The glory of young manhood
A weak young man is not a sight that we like to see. Between young manhood and weakness there is no natural agreement; the two things do not accord with one another. In young men we look for strength, and delight to see it there. Moreover, youth itself is proud of the strength of which it is conscious, and "glories" in it. We look at—
I. THAT WHEREON WE CONGRATULATE IT. We look with satisfaction, and perhaps with pride, upon the young man who possesses:
1. Physical strength. Well-developed muscular power and skill, the attainment of the largest possible share of bodily vigour and capacity, this is one element of manliness, ands although it is not the highest, it is good in itself, and so far as it goes.
2. Intellectual power. The possession of knowledge, of mental vigour and grasp, of reasoning faculty, of business shrewdness and capacity, of imaginative power, of strength of will; but especially:
3. Moral and spiritual strength. Power to resist the evil forces which are around us; to put aside, without hesitation, the solicitations to unholy pleasure or unlawful gain; to decline the fellowship and friendship which might be pecuniarily or socially advantageous, but which would be morally and spiritually injurious; to move onward in the way of duty, unscathed by the darts and arrows of evil which are in the air; to undertake and to execute beneficent work; to range one's self with the honourable and holy few against the unworthy multitude; to bear a brave witness on behalf of truth, purity, sobriety, righteousness, whatever the forces that are in league against it;—this is the noblest element of strength, and this is pre-eminently the glory of young manhood.

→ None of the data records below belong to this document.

(** Unlocking a locked inode takes its node out of the tree; the node stays
    allocated. *)
Lemma unlock_run s m i a md :
  rep s m -> 0 <= i -> m !! i = Some md -> kt_map (tree s) !! i = Some a ->
  exists s', sfs_unlock i s = Ret (0, s') /\ errno s' = errno s /\ rep s' (delete i m) /\
    locks s' = <[a := mkLock LOCKNODE_MAGIC i UNLOCKED false]> (locks s).
Proof.
  intros Hr Hi Hm Ha1. destruct (rep_locked _ _ Hr _ _ Hm) as (a' & Ha' & Ha2).
  rewrite Ha1 in Ha'. injection Ha' as <-.
  assert (Hneg : (i <? 0) = false) by (apply Z.ltb_ge; lia).
  unfold sfs_unlock. rewrite Hneg. unfold cbind at 1, tree_lock. rewrite (rep_free _ _ Hr).
  unfold cbind at 1, filelock_tree_search. cbn [tree].
  rewrite kt_search_map by (by destruct Hr). rewrite Ha1. run_locks. rewrite Ha2. run_locks.
  destruct (kt_remove_map _ _ _ (rep_ok _ _ Hr) Ha1) as (t' & -> & Hok & Hmap). run_locks.
  eexists. split; [reflexivity|]. simpl. split_and!; [done| |done].
  split; simpl; [done|done| |].
  - intros j md'. rewrite Hmap. destruct (decide (i = j)) as [->|Hij]; [by rewrite lookup_delete_eq|].
    rewrite !lookup_delete_ne by done. intros Hj. destruct (rep_locked _ _ Hr _ _ Hj) as (b & Hb1 & Hb2).
    exists b. split; [done|]. rewrite lookup_insert_ne; [done|]. intros ->.
    apply Hij. by eapply rep_distinct.
  - intros j. rewrite Hmap. destruct (decide (i = j)) as [->|Hij]; [by rewrite !lookup_delete_eq|].
    rewrite !lookup_delete_ne by done. apply (rep_unlocked _ _ Hr).
Qed.

(** Taking a lock follows its specification. *)
Lemma take_refines s m mem i w :
  rep s m -> 0 <= i -> (mem = 0 \/ locks s !! mem = None) ->
  let '(r, e, m') := spec_take w mem i (errno s) m in
  exists s', run_lop (take_op w mem i) s = Ret (r, s') /\
    errno s' = e /\ rep s' m' /\ (forall a, a <> mem -> locks s' !! a = None <-> locks s !! a = None).
Proof.
  intros Hr Hi Hmem.
  assert (Hneg : (i <? 0) = false) by (apply Z.ltb_ge; lia).
  destruct (m !! i) as [md|] eqn:Hm; unfold spec_take; rewrite Hm.
  - destruct (rep_locked _ _ Hr _ _ Hm) as (a & Ha1 & Ha2).
    assert (Hs : kt_search (tree s) i = Some a) by (rewrite kt_search_map by (by destruct Hr); done).
    assert (Hd : forall x b, <[a := x]> (locks s) !! b = None <-> locks s !! b = None)
      by (intros; by eapply insert_dom_iff).
    destruct w, md; cbn [run_lop take_op]; unfold sfs_rdlock, sfs_wrlock, wrlock_search, wrlock_found; rewrite Hneg;
      run_locks; rewrite (rep_free _ _ Hr); simpl; rewrite Hs; run_locks; rewrite Ha2; run_locks;
      (eexists; split; [reflexivity|]; split_and!; [done| |intros; apply Hd]);
      exact (rep_touch s m i a _ _ Hr Hm Ha1).
  - destruct (take_new s m mem i w Hr Hi Hm Hmem) as (s' & Hrun & He & Hr' & Hd).
    assert (Hgo : exists s', run_lop (take_op w mem i) s = Ret ((if mem =? 0 then -1 else 0), s') /\
      errno s' = (if mem =? 0 then ENOMEM else errno s) /\
      rep s' (if mem =? 0 then m else <[i := w]> m) /\
      (forall a, a <> mem -> locks s' !! a = None <-> locks s !! a = None)).
    { exists s'. split_and!; [done..|]. intros a Ha. by rewrite Hd. }
    destruct (mem =? 0), w; exact Hgo.
Qed.

Lemma lop_refines s m o :
  rep s m -> legal_lop s o ->
  let '(r, e, m') := spec_lop o (errno s) m in
  exists s', run_lop o s = Ret (r, s') /\ errno s' = e /\ rep s' m' /\
    (forall a, a <> lop_mem o -> locks s' !! a = None <-> locks s !! a = None).
Proof.
  intros Hr [Hi Hmem]. destruct o as [mem i|mem i|i]; simpl in *.
  - by apply (take_refines s m mem i Rd).
  - by apply (take_refines s m mem i Wr).
  - destruct (m !! i) as [md|] eqn:Hm.
    + destruct (rep_locked _ _ Hr _ _ Hm) as (a & Ha1 & Ha2).
      destruct (unlock_run s m i a md Hr Hi Hm Ha1) as (s' & Hrun & He & Hr' & Hl).
      exists s'. split_and!; [done..|]. intros b _. rewrite Hl. exact (insert_dom_iff _ _ _ _ _ Ha2).
    + assert (Hneg : (i <? 0) = false) by (apply Z.ltb_ge; lia).
      unfold sfs_unlock. rewrite Hneg. unfold cbind at 1, tree_lock. rewrite (rep_free _ _ Hr).
      unfold cbind at 1, filelock_tree_search. cbn [tree]. rewrite kt_search_map by (by destruct Hr).
      rewrite (rep_unlocked _ _ Hr _ Hm). run_locks. eexists. split; [reflexivity|].
      split_and!; [done| |done]. by destruct Hr.
Qed.

(** A sequence of calls may run: each one gets memory that no node uses. *)
Definition legal_lops (s : state) (os : list lop) : Prop :=
  Forall (fun o => 0 <= lop_inode o) os /\
  NoDup (List.filter (fun a => negb (a =? 0)) (lop_mem <$> os)) /\
  Forall (fun o => lop_mem o = 0 \/ locks s !! lop_mem o = None) os.

Lemma legal_lops_cons s o os :
  legal_lops s (o :: os) ->
  legal_lop s o /\
  forall s', (forall a, a <> lop_mem o -> locks s' !! a = None <-> locks s !! a = None) ->
    legal_lops s' os.
Proof.
  intros ([H1 H1']%list.Forall_cons & H2 & [H3 H3']%list.Forall_cons). split; [done|].
  intros s' Hs'. rewrite fmap_cons in H2. simpl in H2. split_and!; [done| |].
  - destruct (negb (lop_mem o =? 0)); [by apply list.NoDup_cons in H2 as [_ ?]|done].
  - rewrite list.Forall_forall in H3' |- *. intros o' Ho'. destruct (H3' o' Ho') as [|Hn]; [by left|].
    destruct (decide (lop_mem o' = 0)) as [|Hnz]; [by left|]. right. apply Hs'; [|done]. intros He.
    rewrite <- He in H2. rewrite (proj2 (Z.eqb_neq _ _) Hnz) in H2. simpl in H2.
    apply list.NoDup_cons in H2 as [H2 _]. apply H2, list_elem_of_In, filter_In. split.
    + apply list_elem_of_In. by apply list_elem_of_fmap_2.
    + by rewrite (proj2 (Z.eqb_neq _ _) Hnz).
Qed.

Lemma lops_refine s m os :
  rep s m -> legal_lops s os ->
  exists s', run_lops os s = Ret ((spec_lops os (errno s) m).1, s') /\
    rep s' (spec_lops os (errno s) m).2.
Proof.
  revert s m. induction os as [|o os IH]; intros s m Hr Hl; [simpl; eauto|].
  destruct (legal_lops_cons _ _ _ Hl) as [Ho Hos]. pose proof (lop_refines s m o Hr Ho) as Hstep.
  cbn [spec_lops run_lops]. destruct (spec_lop o (errno s) m) as [[r e] m'].
  destruct Hstep as (s1 & Hrun & <- & Hr1 & Hd).
  destruct (IH s1 m' Hr1 (Hos s1 Hd)) as (s2 & Hrun2 & Hr2).
  destruct (spec_lops os (errno s1) m') as [rs m'']; simpl in *.
  exists s2. split; [|done]. unfold cbind. by rewrite Hrun, Hrun2.
Qed.

(** Nothing but its own unlock takes a write lock away. *)
Lemma spec_keeps_wr os i e m :
  m !! i = Some Wr -> Unlock i ∉ os -> (spec_lops os e m).2 !! i = Some Wr.
Proof.
  revert e m. induction os as [|o os IH]; intros e m Hm Hn; simpl; [done|].
  destruct (spec_lop o e m) as [[r e'] m'] eqn:E.
  assert (Hm' : m' !! i = Some Wr).
  { destruct o as [mem j|mem j|j]; simpl in E; unfold spec_take in E;
      destruct (m !! j) as [[]|] eqn:Hj; try (destruct (mem =? 0)); simplify_eq; try done;
      try (rewrite lookup_insert_ne by (intros ->; congruence); done);
      rewrite lookup_delete_ne by (intros ->; apply Hn; constructor); done. }
  pose proof (IH e' m' Hm') as Hrest. destruct (spec_lops os e' m'); simpl in *. apply Hrest. set_solver.
Qed.

Lemma spec_lops_app os os' e m :
  exists e', (spec_lops (os ++ os') e m).2 = (spec_lops os' e' (spec_lops os e m).2).2 /\
    (spec_lops (os ++ os') e m).1
      = (spec_lops os e m).1 ++ (spec_lops os' e' (spec_lops os e m).2).1.
Proof.
  revert e m. induction os as [|o os IH]; intros e m; simpl.
  - exists e. by destruct (spec_lops os' e m).
  - destruct (spec_lop o e m) as [[r e1] m1]. destruct (IH e1 m1) as (e' & H1 & H2).
    exists e'. destruct (spec_lops (os ++ os') e1 m1), (spec_lops os e1 m1). simpl in *. by subst.
Qed.

(** C2. Every sequence of lock, and unlock calls that runs to the end of each call
    before the next one starts returns what the abstract locks return, and
    leaves a node in the tree exactly for the locked inodes: a free inode can
    be locked, a read lock can be taken again, everything else is refused with
    EAGAIN, and an unlock frees the inode or is refused with ENOENT. *)
Theorem locks_refine s m os :
  rep s m -> legal_lops s os ->
  exists s', run_lops os s = Ret ((spec_lops os (errno s) m).1, s') /\
    rep s' (spec_lops os (errno s) m).2.
Proof. apply lops_refine. Qed.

II. ITS PECULIAR TEMPTATION. The temptation of the strong is to disregard and even to despise the weak, to look down with a proud sense of superiority on those who are less capable than themselves. This is both foolish and sinful. For comparative weakness is that from which the strong have themselves come up, and into which they will themselves go down. It is a question of time, or, if not of time, of privilege and bestowment (see infra), and a proud contempt is quite misplaced. The young should clearly understand that strength, when it is modest, is a beautiful thing, but when haughty and disdainful, is offensive in the sight both of God and man.

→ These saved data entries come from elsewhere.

Ltac run_response :=
  unfold get_job, put_job, set_payload, set_status, get_job, put_job, lift, on_store, load_job,
    map_lock, map_unlock, set_left, set_err_no, cond_signal, load_map, store_map, load_jt, load_jm,
    find_jt, find_jm, load_payload, put_errno, cbind, cmod, cret;
  repeat (simpl; rewrite ?lookup_insert_eq, ?insert_insert_eq).

(** Signalling a map [k] times, and its counters. *)
Definition map_done (x : job_map) (left e : Z) (k : nat) : job_map :=
  mkMap (thread_id x) e (num_jobs x) left false (job_ids x) (map_job_status x) (map_num_clients x)
    (op_status x) (k + signals x).

Definition read_done (r : JobId.sfs_job) (p : Z) : JobId.sfs_job :=
  with_status (with_payload r p) (<[0%nat := JOB_COMPLETE]> (JobId.job_status r)).

Lemma status_bound (r : JobId.sfs_job) i :
  length (JobId.job_status r) = JobId.MAX_SFSD_CLIENTS -> (i < 8)%nat ->
  (i <? length (JobId.job_status r))%nat = true.
Proof. intros -> Hi. apply Nat.ltb_lt. exact Hi. Qed.

(** An answer to a read that succeeded. *)
Lemma read_success_run s p pay job r m x :
  in_flight s p pay job r m x -> command_ok pay = SSTACK_SUCCESS ->
  sfs_process_read_response p s
  = Ret (tt, update s job (read_done r p) m
               (map_done x (num_jobs_left x - 1) (err_no x) (if num_jobs_left x - 1 =? 0 then 1 else 0))).
Proof.
  intros [H1 (a & t & H2 & H3 & b & H4 & H5) H6 H7 H8 H9 H10] Hok.
  pose proof (status_bound r 0 H9 ltac:(lia)) as Hb.
  unfold sfs_process_read_response, read_lookup, read_test, read_refused. run_response. rewrite H1. run_response.
  rewrite H2. run_response. rewrite H3. run_response. rewrite H4. run_response. rewrite H5. run_response.
  rewrite Hok, Z.eqb_refl. run_response. rewrite H6. run_response. rewrite H7. run_response. rewrite H8. run_response.
  rewrite Hb. run_response.
  unfold update, read_done, map_done, set_maps, set_st. simpl.
  destruct (num_jobs_left x - 1 =? 0); run_response; done.
Qed.

(** An answer to a read that failed for good. *)
Lemma read_error_run s p pay job r m x :
  in_flight s p pay job r m x ->
  command_ok pay <> SSTACK_SUCCESS -> command_ok pay <> - SSTACK_ECKSUM ->
  command_ok pay <> - SSTACK_NOMEM ->
  sfs_process_read_response p s
  = Ret (tt, update s job r m (map_done x (num_jobs_left x) (command_ok pay) 1)).
Proof.
  intros Hf Hn1%Z.eqb_neq Hn2%Z.eqb_neq Hn3%Z.eqb_neq.
  destruct Hf as [H1 (a & t & H2 & H3 & b & H4 & H5) H6 H7 H8 H9 H10].
  unfold sfs_process_read_response, read_lookup, read_test, read_refused. run_response. rewrite H1. run_response.
  rewrite H2. run_response. rewrite H3. run_response. rewrite H4. run_response. rewrite H5. run_response.
  rewrite Hn1, Hn2, Hn3. run_response. rewrite H6. run_response. rewrite H7. run_response.
  unfold update, map_done, set_maps, set_st. simpl. rewrite (insert_id _ _ _ H8).
  destruct s as [[[] ? ? ? ? ? ? ?] ?]; done.
Qed.

(** Steps on one job map. *)
Definition with_map (s : cstate) (m : Z) (x : job_map) : cstate :=
  mkC (set_maps (<[m := x]> (maps (js s))) (js s)) (payloads s).

Lemma with_map_lookup s m x : maps (js (with_map s m x)) !! m = Some x.
Proof. apply lookup_insert_eq. Qed.

Lemma with_map_twice s m x y : with_map (with_map s m x) m y = with_map s m y.
Proof. unfold with_map, set_maps. simpl. by rewrite insert_insert_eq. Qed.

Lemma with_map_update s job r m x y : with_map (update s job r m x) m y = update s job r m y.
Proof. unfold with_map, update, set_maps, set_st. simpl. by rewrite insert_insert_eq. Qed.

Lemma with_map_id s m x : maps (js s) !! m = Some x -> with_map s m x = s.
Proof. intros Hm. destruct s as [[] ?]. unfold with_map, set_maps. simpl in *. by rewrite insert_id. Qed.

Definition map_lk (x : job_map) (b : bool) : job_map :=
  mkMap (thread_id x) (err_no x) (num_jobs x) (num_jobs_left x) b (job_ids x) (map_job_status x)
    (map_num_clients x) (op_status x) (signals x).

Lemma map_steps s m x :
  maps (js s) !! m = Some x ->
  lift (load_map m) s = Ret (x, s) /\
  (lock x = false -> lift (map_lock m) s = Ret (tt, with_map s m (map_lk x true))) /\
  lift (map_unlock m) s = Ret (tt, with_map s m (map_lk x false)) /\
  (forall v, lift (set_left m v) s = Ret (tt, with_map s m (mkMap (thread_id x) (err_no x) (num_jobs x) v
     (lock x) (job_ids x) (map_job_status x) (map_num_clients x) (op_status x) (signals x)))) /\
  (forall v, lift (set_err_no m v) s = Ret (tt, with_map s m (mkMap (thread_id x) v (num_jobs x)
     (num_jobs_left x) (lock x) (job_ids x) (map_job_status x) (map_num_clients x) (op_status x) (signals x)))) /\
  lift (cond_signal m) s = Ret (tt, with_map s m (mkMap (thread_id x) (err_no x) (num_jobs x)
     (num_jobs_left x) (lock x) (job_ids x) (map_job_status x) (map_num_clients x) (op_status x) (S (signals x)))).
Proof.
  intros Hm. unfold lift, map_lock, map_unlock, set_left, set_err_no, cond_signal, cbind, load_map.
  rewrite Hm. split_and!; try done; [by destruct s|]. by intros ->.
Qed.

(** The three critical sections of the handlers. *)
Lemma locked_left s m x v :
  maps (js s) !! m = Some x -> lock x = false ->
  (lift (map_lock m) ;;; lift (set_left m v) ;;; lift (map_unlock m))%cprog s
  = Ret (tt, with_map s m (map_done x v (err_no x) 0)).
Proof.
  intros Hm Hl. unfold cbind. rewrite (proj1 (proj2 (map_steps _ _ _ Hm)) Hl).
  rewrite (proj1 (proj2 (proj2 (proj2 (map_steps _ _ _ (with_map_lookup _ _ _)))))).
  rewrite (proj1 (proj2 (proj2 (map_steps _ _ _ (with_map_lookup _ _ _))))). by rewrite !with_map_twice.
Qed.

Lemma locked_err s m x v :
  maps (js s) !! m = Some x -> lock x = false ->
  (lift (map_lock m) ;;; lift (set_err_no m v) ;;; lift (map_unlock m) ;;; lift (cond_signal m))%cprog s
  = Ret (tt, with_map s m (map_done x (num_jobs_left x) v 1)).
Proof.
  intros Hm Hl. unfold cbind. rewrite (proj1 (proj2 (map_steps _ _ _ Hm)) Hl).
  rewrite (proj1 (proj2 (proj2 (proj2 (proj2 (map_steps _ _ _ (with_map_lookup _ _ _))))))).
  rewrite (proj1 (proj2 (proj2 (map_steps _ _ _ (with_map_lookup _ _ _))))).
  rewrite (proj2 (proj2 (proj2 (proj2 (proj2 (map_steps _ _ _ (with_map_lookup _ _ _))))))).
  by rewrite !with_map_twice.
Qed.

III. ITS CLEAR OBLIGATION. The first thing that human strength should do is to recognize the source whence it came, and to let its recognition find expression in devout and reverent action. "Thy God hath commanded thy strength." As, ultimately, all strength of every kind proceeds from God; and as he constantly sustains in power, and the strong as much as the weak are dependent on his fatherly kindness; and as the strong owe more to his goodness than the weak (inasmuch as they have received more at his hand);—the first thing they should ask themselves is—What can we render unto the Lord? And they will find that to devote their strength to the service of their Saviour and of their kind is to find a source of blessedness immeasurably higher, as well as far more lasting, than that which comes from the sense of power. It is not what we have, but what we give, that fills the soul with pure and abiding joy.—C.
(latter clause).—(See homily on Proverbs 16:31.)—C.